Sergey hurried up the stairs. The voices didn't sound like Likho or its soldiers, and he decided that there were prisoners. They didn't sound like Zemun or Koschey, or even Galina for that matter, but he hurried, hoping to find out who it was that sang so piteously.

At the top of the staircase there was a single door with a narrow slot at the bottom. Sergey squeezed through the opening with some effort; his biggest worry was to encounter a cat or to be forcibly ejected by the inhabitants, but he did not expect to feel such fierce pity and anger.
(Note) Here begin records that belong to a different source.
(** * amara: ARIMA grid search and console prompts

    Shallow embedding of
    - [amara/machinelearning/timeseries/model_wrappers.py] (class
      [ARIMAWrapper]) and
    - [amara/visuals/user_input.py] (classes [OptionsList], [YesNoPrompt],
      [FreeIntegerInput]),
    followed by the properties proved about them.

    Conventions.  Python [int] is [Z]; [str] is [string] (a sequence of
    bytes: the builtins below are modelled on ASCII, which is all the code
    relies on); a [list] is a [list]; a [dict] is a [gmap]; a raised
    exception is the [Raise] alternative of [result]. *)

From Stdlib Require Import ZArith String Ascii DecimalString List Bool Lia.
From stdpp Require Import gmap strings list.
Import ListNotations.

Local Open Scope Z_scope.
Local Open Scope string_scope.

(** ** Python builtins used by the two modules *)

(** Exceptions.  All of these derive from Python's [Exception], so an
    [except Exception] clause catches each of them.  What is raised by
    the steps modelled here is of that kind; an interrupt from outside
    ([KeyboardInterrupt], [SystemExit]) is not a result of any step and is
    not modelled. *)
Inductive exn : Type :=
| Exception
| ValueError
| EOFError
| AttributeError
| LibraryError (name : string).

Inductive result (A : Type) : Type :=
| Ok (a : A)
| Raise (e : exn).
Arguments Ok {A} a.
Arguments Raise {A} e.

#[export] Instance result_bind : MBind result := fun A B f m =>
  match m with
  | Ok a => f a
  | Raise e => Raise e
  end.
#[export] Instance result_fmap : FMap result := fun A B f m =>
  match m with
  | Ok a => Ok (f a)
  | Raise e => Raise e
  end.

(** Objects, as far as [parse_order] needs them: Python tells a list of
    strings from a tuple of integers. *)
Inductive pyobj : Type :=
| PyListOfStr (items : list string)
| PyTupleOfInt (items : list Z).

Definition TAB : string := String (ascii_of_nat 9) "".
Definition NL : string := String (ascii_of_nat 10) "".
Definition QUOTE : string := String (ascii_of_nat 34) "".

(** [str(z)] for an integer: decimal digits, ["-"] in front when negative. *)
Definition str (z : Z) : string := NilEmpty.string_of_int (Z.to_int z).

(** [str(t)] for a 3-tuple of integers. *)
Definition str_tuple3 (t : Z * Z * Z) : string :=
  let '(p, d, q) := t in
  "(" ++ str p ++ ", " ++ str d ++ ", " ++ str q ++ ")".

(** [s * n] *)
Fixpoint str_mul (s : string) (n : nat) : string :=
  match n with
  | O => ""
  | S k => s ++ str_mul s k
  end.

(** [c.isspace()] on ASCII: tab, LF, VT, FF, CR, FS, GS, RS, US, space. *)
Definition isspace (c : ascii) : bool :=
  let n := nat_of_ascii c in
  ((9 <=? n) && (n <=? 13) || (28 <=? n) && (n <=? 32))%nat.

Fixpoint lstrip (s : string) : string :=
  match s with
  | "" => ""
  | String c s' => if isspace c then lstrip s' else s
  end.

Fixpoint rstrip (s : string) : string :=
  match s with
  | "" => ""
  | String c s' =>
      match rstrip s' with
      | "" => if isspace c then "" else String c ""
      | r => String c r
      end
  end.

Definition strip (s : string) : string := rstrip (lstrip s).

(** [s.endswith(suffix)]: some tail of [s] is [suffix]. *)
Fixpoint endswith (s suffix : string) : bool :=
  (s =? suffix)%string ||
  match s with
  | "" => false
  | String _ s' => endswith s' suffix
  end.

Definition lower_char (c : ascii) : ascii :=
  let n := nat_of_ascii c in
  if ((65 <=? n) && (n <=? 90))%nat then ascii_of_nat (n + 32) else c.

(** [s.lower()] *)
Fixpoint lower (s : string) : string :=
  match s with
  | "" => ""
  | String c s' => String (lower_char c) (lower s')
  end.

(** [s[start:stop]] with Python's treatment of negative and out-of-range
    indices. *)
Definition slice_index (len i : Z) : nat :=
  Z.to_nat (Z.min len (Z.max 0 (if (i <? 0)%Z then i + len else i))).

Definition slice (s : string) (start stop : Z) : string :=
  let len := Z.of_nat (String.length s) in
  let a := slice_index len start in
  let b := slice_index len stop in
  substring a (b - a) s.

(** [s.split(sep)] for a non-empty [sep]: left to right, occurrences do
    not overlap.  [skip] counts the characters of the separator still to
    be passed over, [cur] is the piece read so far, reversed. *)
Fixpoint split_go (sep : string) (skip : nat) (cur : list ascii) (s : string)
  : list string :=
  match s with
  | "" => [string_of_list_ascii (rev cur)]
  | String c s' =>
      match skip with
      | S k => split_go sep k cur s'
      | O =>
          if String.prefix sep s
          then string_of_list_ascii (rev cur)
               :: split_go sep (String.length sep - 1) [] s'
          else split_go sep 0 (c :: cur) s'
      end
  end.

Definition split (s sep : string) : list string := split_go sep 0 [] s.

(** [int(s)] for a string of ASCII characters: white space around (for
    [int] that is tab, LF, VT, FF, CR and space only; the separators 28 to
    31, which [strip] removes, are refused here), an optional sign, then
    decimal digits, single underscores allowed between digits;
    [ValueError] otherwise, and also when there are more digits than
    [int_max_str_digits], 4300 unless the interpreter is told otherwise. *)
Definition Py_ISSPACE (c : ascii) : bool :=
  let n := nat_of_ascii c in
  ((9 <=? n) && (n <=? 13) || (n =? 32))%nat.

Fixpoint int_lstrip (s : string) : string :=
  match s with
  | "" => ""
  | String c s' => if Py_ISSPACE c then int_lstrip s' else s
  end.

Fixpoint int_rstrip (s : string) : string :=
  match s with
  | "" => ""
  | String c s' =>
      match int_rstrip s' with
      | "" => if Py_ISSPACE c then "" else String c ""
      | r => String c r
      end
  end.

Definition int_max_str_digits : nat := 4300.

Definition digit_of (c : ascii) : option Z :=
  let n := nat_of_ascii c in
  if ((48 <=? n) && (n <=? 57))%nat then Some (Z.of_nat n - 48) else None.

Fixpoint int_digits (s : string) (acc : Z) (after_digit : bool) : option Z :=
  match s with
  | "" => if after_digit then Some acc else None
  | String c s' =>
      if Ascii.eqb c "_"
      then if after_digit then int_digits s' acc false else None
      else match digit_of c with
           | Some k => int_digits s' (10 * acc + k) true
           | None => None
           end
  end.

Fixpoint count_digits (s : string) : nat :=
  match s with
  | "" => 0
  | String c s' =>
      match digit_of c with
      | Some _ => S (count_digits s')
      | None => count_digits s'
      end
  end.

Definition int (s : string) : result Z :=
  let body := int_rstrip (int_lstrip s) in
  let signed :=
    match body with
    | String "-" r => Z.opp <$> int_digits r 0 false
    | String "+" r => int_digits r 0 false
    | _ => int_digits body 0 false
    end in
  match signed with
  | Some z =>
      if (int_max_str_digits <? count_digits body)%nat then Raise ValueError else Ok z
  | None => Raise ValueError
  end.

(** The console: the lines still to be read from standard input and the
    texts written to standard output so far. *)
Record console : Type := Console { stdin : list string; stdout : list string }.

(** [print(text)] *)
Definition print (text : string) (out : list string) : list string :=
  (out ++ [(text ++ NL)%string])%list.

(** [input(text)] writes [text]; it then returns the next line, or raises
    [EOFError] when there is none.  The loops below recurse on the lines
    that are left, so they spell this out: [echo] is the writing half. *)
Definition echo (text : string) (out : list string) : list string :=
  (out ++ [text])%list.

Definition input (text : string) (c : console) : result string * console :=
  match stdin c with
  | [] => (Raise EOFError, Console [] (echo text (stdout c)))
  | line :: rest => (Ok line, Console rest (echo text (stdout c)))
  end.

(** [l.index(x)] *)
Fixpoint index (l : list Z) (x : Z) : result nat :=
  match l with
  | [] => Raise ValueError
  | y :: l' => if (y =? x)%Z then Ok 0%nat else S <$> index l' x
  end.

(** A computation over a mutable state [S] that may raise: the state
    reached when an exception is raised is kept, as in Python. *)
Definition M (S A : Type) : Type := S -> result A * S.

Definition ret {S A} (a : A) : M S A := fun st => (Ok a, st).
Definition raise {S A} (e : exn) : M S A := fun st => (Raise e, st).
Definition bind {S A B} (m : M S A) (k : A -> M S B) : M S B := fun st =>
  match m st with
  | (Ok a, st') => k a st'
  | (Raise e, st') => (Raise e, st')
  end.
(** a call that does not touch the state *)
Definition call {S A} (r : result A) : M S A := fun st => (r, st).
Definition modify {S} (f : S -> S) : M S unit := fun st => (Ok tt, f st).
(** [try: body / except Exception: handler] *)
Definition try_M {S A} (body : M S A) (handler : exn -> M S A) : M S A := fun st =>
  match body st with
  | (Ok a, st') => (Ok a, st')
  | (Raise e, st') => handler e st'
  end.

Declare Scope py_scope.
Delimit Scope py_scope with py.
Notation "x <- m ;; k" := (bind m (fun x => k))
  (at level 100, m at next level, right associativity) : py_scope.
Notation "m ;; k" := (bind m (fun _ => k))
  (at level 100, right associativity) : py_scope.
At first, he thought that he was looking at three naked women chained to the wall; whatever small sordid joy might've stirred in his heart at the sight of female bondage had evaporated as soon as he saw the long bloodied bruises on the wrists of narrow fingerless hands, the drooping narrow breasts and the bird's feet so swollen that puckered flesh half-concealed the manacles. The faces that reminded him of Byzantine saints and angels-with large dark eyes that took up half of these narrow faces, the fine-boned Eastern cheeks that tapered into small sharp chins, and small but perfect lips half-opened in suffering.

Then he noticed that their naked bodies were shapeless sacks, reminiscent of plucked chickens, and he realized with a start that they were the bodies of birds-picked clean of feathers, with just a few downy tufts and jutting feather shafts remaining in place.

"Who are you?” he whispered to the bird-women.

One by one they lifted their faces, their eyes half-hidden under heavy dark eyelids, and whispered in turn, “Alkonost,” “Sirin,” “Gamayun."